▶ _REQUIREMENT_: What lines in this listing contain the string "specialize"? Report each one by copying it.

▶ _DATASET ENTRIES_:
··········

Lemma evaluate_score_table (cs : list Card) (m : bool) c0 rest :
  cs = c0 :: rest → NoDup (cid <$> cs) →
  evaluate_score cs m
    (forallb (λ i, bool_decide (colour i = colour c0)) cs)
    (forallb (λ i, bool_decide (suit i = suit c0)) cs)
    (cards_unique_colours cs)
  = Ok (table_score cs m, bool_decide (table_score cs m = -1)).
Proof.
  intros -> Hid.
  unfold evaluate_score.
  cbn [first_card mbind res_bind mret res_ret].
  rewrite same_suit_all_equal, same_colour_all_equal.
  rewrite cards_unique_colours_NoDup by done.
  rewrite sorted_suits_kuin_tse_xiong, sorted_suits_kee_mah_pau.
  fold (suits_are ["kuin"; "tse"; "xiong"]%string (c0 :: rest)).
  fold (suits_are ["kee"; "mah"; "pau"]%string (c0 :: rest)).
  rewrite table_score_rows. unfold identical, one_colour.
  rewrite <- !(andb_assoc (all_equal (suit <$> c0 :: rest)) _ (non_kuin _)).
  rewrite !(andb_comm (all_equal (colour <$> c0 :: rest)) (non_kuin _)).
  rewrite !(andb_assoc (all_equal (suit <$> c0 :: rest)) (non_kuin _)).
  rewrite non_kuin_same_suit, !suit_is_same_suit.
  pose proof (suits_are_length ["kuin"; "tse"; "xiong"]%string (c0 :: rest)) as HE.
  pose proof (suits_are_length ["kee"; "mah"; "pau"]%string (c0 :: rest)) as HF.
  pose proof (all_equal_singleton (suit <$> c0 :: rest)) as HA.
  rewrite length_fmap in HA.
  assert (bool_decide (suit c0 = "chut") = true → bool_decide (suit c0 = "kuin") = false)
    as HD.
  { intros H%bool_decide_eq_true. apply bool_decide_eq_false. by rewrite H. }
  revert HE HF HA HD.
  generalize (suits_are ["kuin"; "tse"; "xiong"]%string (c0 :: rest)).
  generalize (suits_are ["kee"; "mah"; "pau"]%string (c0 :: rest)).
  generalize (colours_unique (c0 :: rest)).
  generalize (all_equal (suit <$> c0 :: rest)).
  generalize (all_equal (colour <$> c0 :: rest)).
  generalize (bool_decide (suit c0 = "chut")).
  generalize (bool_decide (suit c0 = "kuin")).
  generalize (length (c0 :: rest)).
  intros n K D C A U F E HE HF HA HD.
  destruct n as [|[|[|[|[|n]]]]]; destruct m, K, D, C, A, U, F, E;
    try (by specialize (HE eq_refl)); try (by specialize (HF eq_refl));
    try (by specialize (HA eq_refl)); try (by specialize (HD eq_refl));
    reflexivity.
Qed.

Lemma Set_init_score (w : World) (cs : list Card) :
  cs ≠ [] → NoDup (cid <$> cs) →
  ∃ s, Set_init w cs = Ok s
     ∧ set_cards s = cs
     ∧ melded s = contains_active_card w cs
     ∧ score s = table_score cs (melded s)
     ∧ invalid s = bool_decide (score s = -1).
Proof.
  intros Hne Hid. destruct cs as [|c0 rest]; [done|].
  unfold Set_init, cards_same_colour, cards_same_suit.
  cbn [first_card mbind res_bind mret res_ret].
  rewrite (evaluate_score_table (c0 :: rest) _ c0 rest eq_refl Hid).
  cbn [mbind res_bind mret res_ret]. eexists. split; [reflexivity|]. done.
Qed.

(** C3: for every non-empty list of distinct cards (of 1 to 4 cards, and
    of any greater length as well), [Set(cards)] is built without error
    and its score is the score of the first matching row of the scoring
    table, which is consulted with "melded" meaning that one of the cards
    is marked active; the score is -1, and the set is then marked invalid,
    exactly when no row matches. *)
Theorem Set_score_table_exact (w : World) (cs : list Card) :
  (1 ≤ length cs)%nat → NoDup (cid <$> cs) →
  ∃ s, Set_init w cs = Ok s
     ∧ melded s = contains_active_card w cs
     ∧ score s = table_score cs (melded s)
     ∧ (invalid s = true ↔ score s = -1)
     ∧ (score s = -1 ↔
        List.find (λ '(size, condition, _),
                     bool_decide (length cs = size) && condition cs) score_table = None).
Proof.
  intros Hlen Hid.
  destruct (Set_init_score w cs) as (s & Hs & _ & Hm & Hsc & Hinv); [|done|].
  { intros ->. simpl in Hlen. lia. }
  exists s. repeat split; try done.
  - rewrite Hinv. apply bool_decide_eq_true.
  - rewrite Hinv. apply bool_decide_eq_true.
  - rewrite Hsc. unfold table_score.
    destruct (List.find _ score_table) as [[[size cond] pts]|] eqn:Hf; [|done].
    intros Hp. exfalso. apply find_some in Hf as [Hin _].
    unfold score_table in Hin. simpl in Hin.
    destruct (melded s);
      repeat (destruct Hin as [Hin|Hin]; [simplify_eq; discriminate Hp|]); done.
  - intros Hf. rewrite Hsc. unfold table_score. by rewrite Hf.
Qed.


Lemma Set_score_table_exact_witness :
  let cs := [tse 1; tse 2; tse 3] in
  ∃ s, Set_init rollback_world cs = Ok s
     ∧ melded s = contains_active_card rollback_world cs
     ∧ score s = table_score cs (melded s)
     ∧ (invalid s = true ↔ score s = -1)
     ∧ (score s = -1 ↔
        List.find (λ '(size, condition, _),
                     bool_decide (length cs = size) && condition cs) score_table = None).
Proof.
  intros cs. apply (Set_score_table_exact rollback_world cs).
  - simpl. lia.
  - apply (bool_decide_unpack _). vm_compute. exact I.
Defined.

(** ** The hand evaluator: single steps *)

Lemma cards_of_app fs1 fs2 : cards_of (fs1 ++ fs2) = cards_of fs1 ++ cards_of fs2.
Proof. unfold cards_of. by rewrite fmap_app, concat_app. Qed.

Lemma cards_of_singleton s : cards_of [s] = set_cards s.
Proof. unfold cards_of. simpl. by rewrite app_nil_r. Qed.

Lemma set_ids_app fs1 fs2 : set_ids (fs1 ++ fs2) = set_ids fs1 ++ set_ids fs2.
Proof. unfold set_ids. by rewrite cards_of_app, fmap_app. Qed.

Lemma set_ids_singleton s : set_ids [s] = cid <$> set_cards s.
Proof. unfold set_ids. by rewrite cards_of_singleton. Qed.

(** [Set(cards)] succeeds on every non-empty list, and nothing but an
    invalid set scores -1. *)
Lemma Set_init_total w cs :
  cs ≠ [] →
  ∃ s, Set_init w cs = Ok s ∧ set_cards s = cs
       ∧ melded s = contains_active_card w cs.
Proof.
  intros Hne. destruct cs as [|c0 rest]; [done|].
  unfold Set_init, cards_same_colour, cards_same_suit, evaluate_score.
  cbn [first_card mbind res_bind mret res_ret].
  destruct (or_else _ _); eexists; (split; [reflexivity|done]).
Qed.

Lemma Set_init_active w w' cs : active w' = active w → Set_init w' cs = Set_init w cs.
Proof.
  intros H. unfold Set_init, contains_active_card, is_active. by rewrite H.
Qed.

Lemma new_Set_ok w cs s : Set_init w cs = Ok s → new_Set cs w = Ok (s, w).
Proof. intros H. unfold new_Set. by rewrite H. Qed.

Lemma unlocked_ok w cs : unlocked cs w = Ok (cards_not_locked w cs, w).
Proof. done. Qed.

Lemma cards_not_locked_spec w cs :
  cards_not_locked w cs = true ↔ ∀ c, c ∈ cs → cid c ∉ locked w.
Proof.
  unfold cards_not_locked, is_locked. rewrite <- Is_true_true, forallb_True, Forall_forall.
  apply forall_proper; intros c. apply forall_proper; intros _.
  by rewrite negb_True, bool_decide_spec.
Qed.

(** Locking the cards of a list one by one. *)
Lemma lock_loop_ok cs w :
  ∃ w', for_in cs (λ c _, lock c) tt w = Ok (tt, w')
        ∧ same_but_locked w w'
        ∧ locked w' = list_to_set (cid <$> cs) ∪ locked w.
Proof.
  revert w. induction cs as [|c cs IH]; intros w.
  - exists w. split; [done|]. split; [done|]. set_solver.
  - simpl. erewrite bind_ok; [|reflexivity].
    edestruct IH as (w' & -> & (Hn & Ha & Hr) & Hl).
    exists w'. split; [done|]. split; [done|].
    rewrite Hl. simpl. set_solver.
Qed.

Lemma commit_ok s cs found w :
  ∃ w', commit s cs found w = Ok (found ++ [s], w')
        ∧ same_but_locked w w'
        ∧ locked w' = list_to_set (cid <$> cs) ∪ locked w.
Proof.
  unfold commit. destruct (lock_loop_ok cs w) as (w' & Hl & Hw & Hlocked).
  exists w'. split; [|done]. by erewrite bind_ok.
Qed.

Lemma same_but_locked_trans w0 w1 w2 :
  same_but_locked w0 w1 → same_but_locked w1 w2 → same_but_locked w0 w2.
Proof. unfold same_but_locked. naive_solver congruence. Qed.

(** Committing a set of unlocked cards keeps the invariant. *)
Lemma eval_inv_commit w0 cards found w s w' :
  eval_inv w0 cards found w →
  sublist (set_cards s) cards →
  Set_init w (set_cards s) = Ok s →
  score s ≠ -1 →
  cards_not_locked w (set_cards s) = true →
  same_but_locked w w' →
  locked w' = list_to_set (cid <$> set_cards s) ∪ locked w →
  eval_inv w0 cards (found ++ [s]) w'.
Proof.
  intros [Hw Hl Hc] Hsub Hs Hsc Hfree Hw' Hl'. split.
  - by eapply same_but_locked_trans.
  - rewrite Hl', Hl, set_ids_app, set_ids_singleton, list_to_set_app_L. set_solver.
  - constructor; try done.
    + rewrite <- Hs. symmetry. apply Set_init_active. apply Hw.
    + intros c Hc'. apply cards_not_locked_spec with (c := c) in Hfree; [|done].
      rewrite Hl in Hfree. set_solver.
Qed.
Lemma process_switches_language_witness :
  let s1 := Cases.answered Cases.french (Some "bonjour") Scenario.loaded in
  classified Cases.french (Some "bonjour") Scenario.loaded "fr" "None" "None" s1 /\
  arr_includes (getShortCodes Cases.french) "fr" = true /\
  brainLang Scenario.loaded <> "fr" /\
  exists s',
    process Cases.french 1 (Some "bonjour") Scenario.loaded
      = (Val (OData Processed.empty), s') /\
    brainLang s' = "fr" /\
    conv s' = conv Scenario.loaded /\
    trace s' = (trace s1 ++ [SetLang "fr"; announcement; Kill (tcpServerProcess s1)])%list.
Proof.
  assert (H : brainLang Scenario.loaded <> "fr") by (vm_compute; discriminate).
  split; [exact french_classified|]. split; [reflexivity|]. split; [exact H|].
  exact (process_switches_language Cases.french 0 (Some "bonjour") Scenario.loaded
           "fr" "None" "None" _ french_classified eq_refl H).
Defined.

(** X16: [handleActionLoop] is awaited inside the promise's async executor
    without a [try]: when it rejects, [process] neither resolves nor
    rejects; its promise stays pending. *)
Theorem process_hangs_when_loop_handler_throws env fuel u s s0 e s' :
  hasNlpModels s = true ->
  mergeSpacyEntities env u (set_clock (S (clock s)) s) = (Val tt, s0) ->
  Conversation.hasActiveContext (conv s0) && ActiveContext.isInActionLoop (conv s0) = true ->
  handleActionLoop env (process env fuel) u s0 = (Throw e, s') ->
  process env (S fuel) u s = (Hang, s').
Proof.
  intros Hm Hmerge Hloop Hthrow.
  simpl. unfold process_body, bind at 1, now. unfold promise, bind at 1, get.
  assert (Hm' : hasNlpModels (set_clock (S (clock s)) s) = true) by exact Hm.
  rewrite Hm'. simpl. unfold bind at 1. rewrite Hmerge.
  unfold bind at 1, get. rewrite Hloop. unfold bind at 1. rewrite Hthrow. reflexivity.
Qed.

Lemma process_hangs_when_loop_handler_throws_witness :
  let s := set_conv Scenario.guessContext Scenario.loaded in
  let s0 := set_clock 1 s in
  let thrown := NerError "error" "random_ner_type_not_supported" (Some (Some "entity type not supported")) in
  hasNlpModels s = true /\
  mergeSpacyEntities Scenario.failingNer (Some "7") (set_clock (S (clock s)) s)
    = (Val tt, s0) /\
  Conversation.hasActiveContext (conv s0) && ActiveContext.isInActionLoop (conv s0) = true /\
  exists s',
    handleActionLoop Scenario.failingNer (process Scenario.failingNer 0) (Some "7") s0
      = (Throw thrown, s') /\
    process Scenario.failingNer 1 (Some "7") s = (Hang, s').
Proof.
  intros s s0 thrown.
  assert (H : exists s',
             handleActionLoop Scenario.failingNer (process Scenario.failingNer 0)
               (Some "7") s0 = (Throw thrown, s')).
  { eexists. vm_compute. reflexivity. }
  split; [vm_compute; reflexivity|]. split; [vm_compute; reflexivity|].
  split; [vm_compute; reflexivity|].
  destruct H as [s' H]. exists s'. split; [exact H|].
  refine (process_hangs_when_loop_handler_throws Scenario.failingNer 0 (Some "7") s s0
            thrown s' _ _ _ H); vm_compute; reflexivity.
Defined.
(** One frame on a ball that lies still on the ground: the frame's
    gravity is absorbed by the ground when [GRAVITY * dt] is at most the
    bounce-trigger speed [0.5], and is reflected as a bounce otherwise;
    the boundary step then sees the ball where it was. *)
Lemma update_at_rest_boundaries (px pz rot deltaTime : R) (bounds : FieldBounds) :
  0 <= deltaTime ->
  BallPhysics.update
    (mkBallState (Vec3.mk px BallPhysics.BALL_RADIUS pz)
                 (Vec3.mk 0 0 0) (Vec3.mk 0 0 0) rot)
    deltaTime bounds
  = BallPhysics.handleFieldBoundaries
      (mkBallState (Vec3.mk px BallPhysics.BALL_RADIUS pz)
                   (Vec3.mk 0
                      (if BallPhysics.GRAVITY * deltaTime >? 0.5
                       then BallPhysics.GRAVITY * deltaTime
                            * BallPhysics.BOUNCE_FACTOR
                       else 0)
                      0)
                   (Vec3.mk 0 0 0) rot)
      bounds.
Proof.
  intros Hdt.
  unfold BallPhysics.update, BallPhysics.isInAir. fields.
  rewrite (Rltb_false (BallPhysics.BALL_RADIUS + 0.3) BallPhysics.BALL_RADIUS)
    by (unfold BallPhysics.BALL_RADIUS; lra).
  cbv zeta. unfold BallPhysics.dragStep, BallPhysics.magnusStep.
  unfold BallPhysics.applyGravity. fields.
  rewrite length_zero. unfold BallPhysics.integrate.
  rewrite applySpinDecay_no_spin.
  rewrite (Rltb_false 0.1 0) by lra. cbv zeta. fields.
  replace (px + 0 * deltaTime) with px by ring.
  replace (pz + 0 * deltaTime) with pz by ring.
  assert (Hg : BallPhysics.GRAVITY = 9.81) by reflexivity.
  assert (Hground :
    BallPhysics.handleGroundCollision
      (mkBallState
         (Vec3.mk px (BallPhysics.BALL_RADIUS
                      + (0 - BallPhysics.GRAVITY * deltaTime) * deltaTime) pz)
         (Vec3.mk 0 (0 - BallPhysics.GRAVITY * deltaTime) 0)
         (Vec3.mk 0 0 0) rot)
    = mkBallState
        (Vec3.mk px BallPhysics.BALL_RADIUS pz)
        (Vec3.mk 0
           (if BallPhysics.GRAVITY * deltaTime >? 0.5
            then BallPhysics.GRAVITY * deltaTime * BallPhysics.BOUNCE_FACTOR
            else 0) 0)
        (Vec3.mk 0 0 0) rot).
  { unfold BallPhysics.handleGroundCollision. fields. cbv zeta.
    cmp_cases (BallPhysics.BALL_RADIUS
               + (0 - BallPhysics.GRAVITY * deltaTime) * deltaTime)
              BallPhysics.BALL_RADIUS.
    - cmp_cases (0 - BallPhysics.GRAVITY * deltaTime) (- 0.5).
      + rewrite Rltb_true by lra. fields.
        repeat f_equal; ring.
      + rewrite Rltb_false by lra. fields. reflexivity.
    - assert (deltaTime = 0) by nra. subst deltaTime.
      rewrite Rltb_false by lra.
      repeat f_equal; ring. }
  rewrite Hground, applyRollingFriction_still. reflexivity.
Qed.
(** * LZH/LHA archive codec: decoder (decoder.ts) and encoder (encoder.ts)

    A shallow embedding of the archive reader [LZHDecoder] and the archive
    writer [LZHEncoder], and the properties of the codec's design document
    checked against them.

    Conventions of the embedding:
    - a [Uint8Array] is a [list byte]; reading an element gives its value
      as a [Z] in [0, 256) ([byteZ]), storing a number keeps its low eight
      bits ([toUint8]);
    - a JavaScript number that holds an integer is a [Z]; the bitwise
      operators work on 32-bit two's complement integers, and their
      wrap-around ([toInt32]) is written out;
    - the decoder's cursor [this.offset] is a [num]: an integer or [NaN];
    - a [Date] that the code reads is the values of its getters ([Date]);
      a [Date] that the code constructs is the call [new Date(...)] with
      its arguments ([NewDate]), which the constructor may normalise;
    - the decoder's methods run in a small state-and-exception monad [M]
      over the cursor. *)

From Stdlib Require Import ZArith Lia.
From Stdlib Require Import Strings.Byte Strings.String Strings.Ascii.
From stdpp Require Import base option list.

Open Scope Z_scope.

(** ** Bytes and typed arrays *)

Definition byteZ (b : byte) : Z := Z.of_N (Byte.to_N b).

(** Storing the number [z] into a [Uint8Array] element keeps [z mod 256]. *)
Definition toUint8 (z : Z) : byte :=
  match Byte.of_N (Z.to_N (z mod 256)) with Some b => b | None => x00 end.

(** [new Uint8Array(n)] for [0 <= n]: [n] zero bytes. *)
Definition zeros (n : Z) : list byte := replicate (Z.to_nat n) x00.

Definition len {A} (l : list A) : Z := Z.of_nat (length l).

(** ** JavaScript 32-bit integer operators *)

Definition toInt32 (z : Z) : Z := (z + 2 ^ 31) mod 2 ^ 32 - 2 ^ 31.

Definition js_or (a b : Z) : Z := Z.lor (toInt32 a) (toInt32 b).
Definition js_and (a b : Z) : Z := Z.land (toInt32 a) (toInt32 b).
Definition js_xor (a b : Z) : Z := Z.lxor (toInt32 a) (toInt32 b).
Definition js_shl (a n : Z) : Z := toInt32 (Z.shiftl (toInt32 a) (n mod 32)).
Definition js_shr (a n : Z) : Z := Z.shiftr (toInt32 a) (n mod 32).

··········

▶ _ANSWER TO THIS TASK_:
    try (by specialize (HE eq_refl)); try (by specialize (HF eq_refl));
    try (by specialize (HA eq_refl)); try (by specialize (HD eq_refl));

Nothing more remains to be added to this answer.